Saturday, September 22, 2007

Anecdotal Evidence Indicating HBOT Effective In Treating Autism

The autism community at large has benefited from the rise of evidence based approaches generally in treating and educating people with neurological and other disorders. An evidence based approach to evaluating interventions ranks the types of evidence available in support of the efficacy and safety of an intervention in treating a particular disorder. Parents seeking treatment for their autistic children have historically been confronted by a range of non evidence based, sometimes bizarre, and sometimes dangerous, interventions.

The insistence by various professional agencies on evidence based standards has helped sort the wheat from the chaff of autism interventions. Evidence based standards have been used to identify a useful intervention like Applied Behavior Analysis, to date the only autism intervention consistently ranked as an effective autism intervention based on the quantity and quality of the research and evidence in support of its effectiveness. Ineffective interventions such as Facilitated Communication, NAET, and swimming with dolphins, to name but a few, have been rejected.
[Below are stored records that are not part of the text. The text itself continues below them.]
Lemma second_stage_runs root rel grub installed b tr inst :
  runs (ensure_second_stage root rel grub installed b) tr (inst, None) ->
  in_place tr (Join [root; Join [Dir rel; grub]]) \/
  b = false /\ forall src dst r, ev (R := ans) (ACopy src dst) r ∉ tr.
Proof.
  unfold ensure_second_stage. cbv zeta.
  intros (t1 & t2 & [[|]|err] & -> & Hs & Hr)%runs_bind; [| |by destruct Hr].
  - apply fileExists_runs in Hs as ->. left. left. set_solver.
  - apply runs_bind in Hr as (t3 & t4 & [src|[none err]] & -> & Hf & Hr).
    + apply runs_bind in Hr as (t5 & t6 & [err|] & -> & Hi & Hr); [by destruct Hr|].
      left. apply in_place_app_r, in_place_app_r, in_place_app_l. by eapply install_runs.
    + right. destruct none, b; cbn in Hr; try by destruct Hr. destruct Hr as [-> _]. split; [done|].
      apply fileExists_runs in Hs as ->. intros src dst r Hin. rewrite app_nil_r in Hin.
      apply elem_of_app in Hin as [Hin|Hin]; [|by eapply no_copy_trace; [apply find_no_copy| |]].
      apply elem_of_cons in Hin as [E|Hin]; [|by apply not_elem_of_nil in Hin]. apply (f_equal (@projT1 _ _)) in E. done.
Qed.

(** A fallback chain that is reported complete can start: when the step
    succeeds, the loader is at the fallback path, and if the step itself put a
    shim there, the second stage the shim opens is in the same directory.  (A
    copy counts when both the copy and the close of the new file succeeded.) *)
Theorem fallback_chain_is_complete root rel shim grub tr installed
    (Hrun : runs (ensureRemovableFallbackChain root rel shim grub) tr (installed, None)) :
  in_place tr (Join [root; rel]) /\
  forall src, ev (R := ans) (ACopy src (Join [root; rel])) None ∈ tr -> EqualFold (path_base src) shim = true ->
    in_place tr (Join [root; Join [Dir rel; grub]]).
Proof.
  revert Hrun. unfold ensureRemovableFallbackChain.
  intros (t1 & t2 & [[|]|err] & -> & Hs & Hr)%runs_bind; [| |by destruct Hr]; apply fileExists_runs in Hs as ->.
  - split; [apply in_place_app_l; left; set_solver|]. intros src Hin _.
    destruct (second_stage_runs _ _ _ _ _ _ _ Hr) as [H|[_ H]]; [by apply in_place_app_r|].
    exfalso. apply elem_of_app in Hin as [Hin|Hin]; [|by eapply H].
    apply elem_of_cons in Hin as [E|Hin]; [|by apply not_elem_of_nil in Hin]. apply (f_equal (@projT1 _ _)) in E. done.
  - apply runs_bind in Hr as (t3 & t4 & [src|[none err]] & -> & Hf & Hr); [|by destruct Hr].
    apply runs_bind in Hr as (t5 & t6 & [err|] & -> & Hi & Hr); [by destruct Hr|].
    pose proof (install_runs _ _ _ _ Hi) as Hp. split; [by apply in_place_app_r, in_place_app_r, in_place_app_l|].
    intros src' Hin Hshim. destruct (EqualFold (path_base src) shim) eqn:Es.
    { destruct (second_stage_runs _ _ _ _ _ _ _ Hr) as [H|[? _]]; [|done].
      by do 3 apply in_place_app_r. }
    destruct Hr as [-> _]. rewrite app_nil_r in Hin. exfalso.
    apply elem_of_app in Hin as [Hin|Hin].
    + apply elem_of_cons in Hin as [E|Hin]; [|by apply not_elem_of_nil in Hin]. apply (f_equal (@projT1 _ _)) in E. done.
    + apply elem_of_app in Hin as [Hin|Hin]; [by eapply no_copy_trace; [apply find_no_copy| |]|].
      pose proof (calls_runs _ _ _ _ (install_copies root rel src) Hi) as Hf'. rewrite Forall_forall in Hf'.
      specialize (Hf' _ Hin). cbn in Hf'. congruence.
Qed.

(** An ESP with one distribution's directory and an empty fallback. *)
Definition esp_handler (a : act) (u : unit) : option (ans a * unit) :=
  match a return option (ans a * unit) with
  | AStat path => Some (inl (bool_decide (path ∈ ["/esp/EFI/debian/shimx64.efi"; "/esp/EFI/debian/grubx64.efi"])), u)
  | AReadDir _ => Some (inl [("BOOT", true); ("debian", true)], u)
  | AMkdirAll _ | AOpen _ | ACreate _ | ACopy _ _ | AClose _ => Some (None, u)
  | _ => None
  end.

Lemma fallback_chain_is_complete_witness :
  exists tr, exec esp_handler
      (ensureRemovableFallbackChain "/esp" "EFI/BOOT/BOOTX64.EFI" "shimx64.efi" "grubx64.efi") tt
    = Some ((["EFI/BOOT/BOOTX64.EFI"; "EFI/BOOT/grubx64.efi"], None), tt, tr)
    /\ in_place tr "/esp/EFI/BOOT/BOOTX64.EFI".
Proof.
  eexists. split; [vm_compute; reflexivity|].
  eapply (fallback_chain_is_complete "/esp" "EFI/BOOT/BOOTX64.EFI" "shimx64.efi" "grubx64.efi").
  eapply (exec_runs esp_handler _ tt _ tt). vm_compute. reflexivity.
Defined.

(** ** The builder's plans under the executor *)

Definition dp_ok (dp : diskPlan) : Prop :=
  HasPrefix (dp_disk dp) "/dev/" = true /\
  Forall (fun s => slot_Device s = DevicePartitionPath (dp_disk dp) (slot_Number s)) (dp_slots dp).

Lemma check_slots_pass dp slots :
  Forall (fun s => slot_Device s = DevicePartitionPath (dp_disk dp) (slot_Number s)) slots -> check_slots dp slots = None.
Proof. induction 1 as [|s slots E _ IH]; cbn [check_slots]; [done|]. rewrite E, String.eqb_refl. exact IH. Qed.

Lemma check_structure_pass seen l :
  NoDup (dp_disk <$> l) -> (forall dp, dp ∈ l -> dp_disk dp ∉ seen) -> Forall dp_ok l -> check_structure seen l = None.
Proof.
  revert seen. induction l as [|dp l IH]; intros seen Hn Hs Hf; cbn [check_structure]; [done|].
  apply Forall_cons in Hf as [[Hp Hsl] Hf]. rewrite Hp. cbn [negb].
  rewrite bool_decide_eq_false_2 by (apply Hs; left). rewrite check_slots_pass by done.
  cbn in Hn. apply NoDup_cons in Hn as [Hd Hn]. apply IH; [done| |done]. intros x Hx.
  rewrite elem_of_union, elem_of_singleton. intros [E|E]; [|by apply (Hs x); [right|]].
  apply Hd. rewrite <- E. by apply list_elem_of_fmap_2.
Qed.

(** The disk plan of one resolved image. *)
Definition image_plan (label : string) (i : resolvedImage) : diskPlan :=
  mkDiskPlan label (ri_targetDisk i) (lay_SfdiskJSON (img_Layout (image_Spec (ri_image i)))) (ri_slots i).

Lemma data_plans_images k dis data : length dis = length data ->
  Forall2 (fun dp i => exists label, dp = image_plan label i)
    (data_plans k (zip_with (fun di r => mkDataImagePlan (di_ImageRef di) (ri_targetDisk r)
       (lay_SfdiskJSON (img_Layout (image_Spec (ri_image r)))) (ri_slots r)) dis data)) data.
Proof.
  revert k data. induction dis as [|di dis IH]; intros k [|r data] Hl; [constructor|done|done|]. cbn.
  constructor; [|apply IH; cbn in Hl; lia]. eexists. reflexivity.
Qed.

(** The disk plans of a built plan are those of its images; an OS image without
    a target disk has none. *)
Lemma built_disk_plans L m c run os data hooks : length (data_images c) = length data ->
  exists l, l `sublist_of` option_list os ++ data /\
    Forall2 (fun dp i => exists label, dp = image_plan label i) (diskPlans (plan_of L m c run os data hooks)) l.
Proof.
  intros Hl. unfold diskPlans, plan_of. cbn [plan_TargetDisk plan_SfdiskScript plan_Slots plan_DataImages].
  pose proof (data_plans_images 0 (data_images c) data Hl) as Hd. destruct os as [i|].
  - destruct (String.eqb_spec (ri_targetDisk i) "") as [E|E]; cbn [negb app option_list].
    + exists data. split; [by apply sublist_cons|]. exact Hd.
    + exists (i :: data). split; [done|]. constructor; [by eexists|exact Hd].
  - exists data. split; [done|]. exact Hd.
Qed.

Lemma built_image_ok disks ref hints i label : built_for disks ref hints i ->
  HasPrefix (ri_targetDisk i) "/dev/" = true -> dp_ok (image_plan label i).
Proof.
  intros [_ Hs] Hp. split; [exact Hp|]. cbn. clear -Hs Hp.
  assert (Hd : ri_targetDisk i <> "") by (by intros E; rewrite E in Hp).
  induction Hs as [|s slot ss slots (Hn & Hdev & _) _ IH]; constructor; [|done].
  rewrite Hdev, Hn. by apply paths_agree.
Qed.
(* ===== verification/NetValidate.v ===== *)
(** * NetValidate: checks of Subnets and their network attachments

    [src/internal/nadvalidate] ([nadvalidate.go], [config.go], [ipam.go],
    [checks.go]) and [src/internal/subnetvalidate/subnetvalidate.go].  The
    decoding of a NAD's JSON is a parameter; addresses and prefixes are read as
    in [SubnetDhcp], and the parsers' own error text is left out as there. *)

From S2P Require Import Prelude Text Api SubnetDhcp Bootd.
Local Open Scope string_scope.
Local Open Scope list_scope.
Local Open Scope Z_scope.

Inductive Verdict := OK | Violation | Advisory | Indeterminate.

#[export] Instance Verdict_eq_dec : EqDecision Verdict.
Proof. solve_decision. Defined.

Record CheckResult := mkCheck { ck_Verdict : Verdict; ck_Reason : string; ck_Message : string }.

(** ** The ipam section *)

Definition KindStatic : string := "static".
Definition KindWhereabouts : string := "whereabouts".
Definition KindHostLocal : string := "host-local".
Definition KindNone : string := "".

Record IPAM := mkIPAM {
  ip_Kind : string; ip_Addresses : list Z; ip_Range : option IPNet; ip_Subnet : option IPNet; ip_RangeBounded : bool }.

(** The raw shape of an ipam object. *)
Record cniIPAM := mkCni {
  cni_Type : string; cni_Addresses : list string; cni_Range : string; cni_Subnet : string;
  cni_RangeStart : string; cni_RangeEnd : string }.

Definition ErrConfigUnparseable : string := "nad config: cannot parse spec.config".
Definition ErrNoIPAMSection : GoErr := errorf "nad config: no ipam section present" [].

Definition unparseable (fmt : string) (args : list string) : GoErr :=
  errorf (String.append "%s: " fmt) (ErrConfigUnparseable :: args).

Definition parse_net (s : string) : option IPNet :=
  match ParseCIDR s with Some (n, m) => Some (mkIPNet n m) | None => None end.

Definition parseHostAddress (s : string) : option Z :=
  match ParseIP4 s with
  | Some ip => Some ip
  | None => match split_on "/" s with
            | [addr; _] => match ParseCIDR s with Some _ => ParseIP4 addr | None => None end
            | _ => None
            end
  end.

(** The first address that does not parse, or all of them. *)
Fixpoint host_addresses (l : list string) : list Z + string :=
  match l with
  | [] => inl []
  | a :: l =>
    match parseHostAddress a with
    | None => inr a
    | Some ip => match host_addresses l with inl ips => inl (ip :: ips) | inr b => inr b end
    end
  end.

Definition plain (kind : string) : IPAM := mkIPAM kind [] None None false.

Section Nads.
(** The top-level config as its own ipam and those of its plugins, and one ipam. *)
Context (UnmarshalTop : string -> option string * list (option string) + string).
Context (UnmarshalIPAM : string -> cniIPAM + string).

Definition ParseIPAM (configJSON : string) : IPAM + GoErr :=
  match UnmarshalTop configJSON with
  | inr err => inr (unparseable "%v" [err])
  | inl (top, plugins) =>
    match (match top with Some raw => Some raw | None => head (omap id plugins) end) with
    | None => inr ErrNoIPAMSection
    | Some raw =>
      match UnmarshalIPAM raw with
      | inr err => inr (unparseable "ipam: %v" [err])
      | inl parsed =>
        let type := cni_Type parsed in
        if type =s KindStatic then
          match host_addresses (cni_Addresses parsed) with
          | inr a => inr (unparseable "static address %q" [a])
          | inl addrs => inl (mkIPAM KindStatic addrs None None false)
          end
        else if type =s KindWhereabouts then
          match parse_net (cni_Range parsed) with
          | None => inr (unparseable "whereabouts range %q" [cni_Range parsed])
          | Some net => inl (mkIPAM KindWhereabouts [] (Some net) None false)
          end
        else if type =s KindHostLocal then
          if (cni_RangeStart parsed <>s "") || (cni_RangeEnd parsed <>s "")
          then inl (mkIPAM KindHostLocal [] None None true)
          else match parse_net (cni_Subnet parsed) with
               | None => inr (unparseable "host-local subnet %q" [cni_Subnet parsed])
               | Some net => inl (mkIPAM KindHostLocal [] None (Some net) false)
               end
        else inl (plain type)
      end
    end
  end.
In an evidence based system the lowest ranked type of evidence is anecdotal evidence, personal accounts of the effects of treatment. Such evidence is not subject to any controls which typify scientific inquiry. The interpretation of the evidence is typically very subjective and not subject to any measurement system to provide any accuracy of results. Anecdotal evidence can also be tainted by placebo effects. Despite all these drawbacks though anecdotal evidence is still evidence, albeit of the lowest order. While it should not, by itself, be taken as conclusive in determining the effectiveness of an intervention it should not simply be discarded either. Anecdotal evidence can suggest areas that should be investigated further by professionals conducting research in accordance with scientific procedure and standards.

In Honolulu the Hyperbaric Medicine Center has been conducting a study on the effects of Hyerbaric Oxygen Treatment (HBOT) on children with autism. In the procedure, as reported by KHNL 8, children are placed in a chamber pressurized down to about 18 feet of seawater wearing a mask. They receive 100 percent oxygen at which level they are supposed to receive the healing properties of hyperbaric therapy. Alyshia Busby's daughter was a participant in the HBOT study. The family had tried a range of different treatments for their daughter's autism without seeing any results. With HBOT treatment, according to Ms Busby, there was immediate benefit to her daughter who showed more spontaneous language, attention and focus.

Conclusive evidence of HBOT efficacy in treating autism? No, far from it. But it is some evidence and it will be interesting to read the published results of the Hyerbaric Medicine Center's study.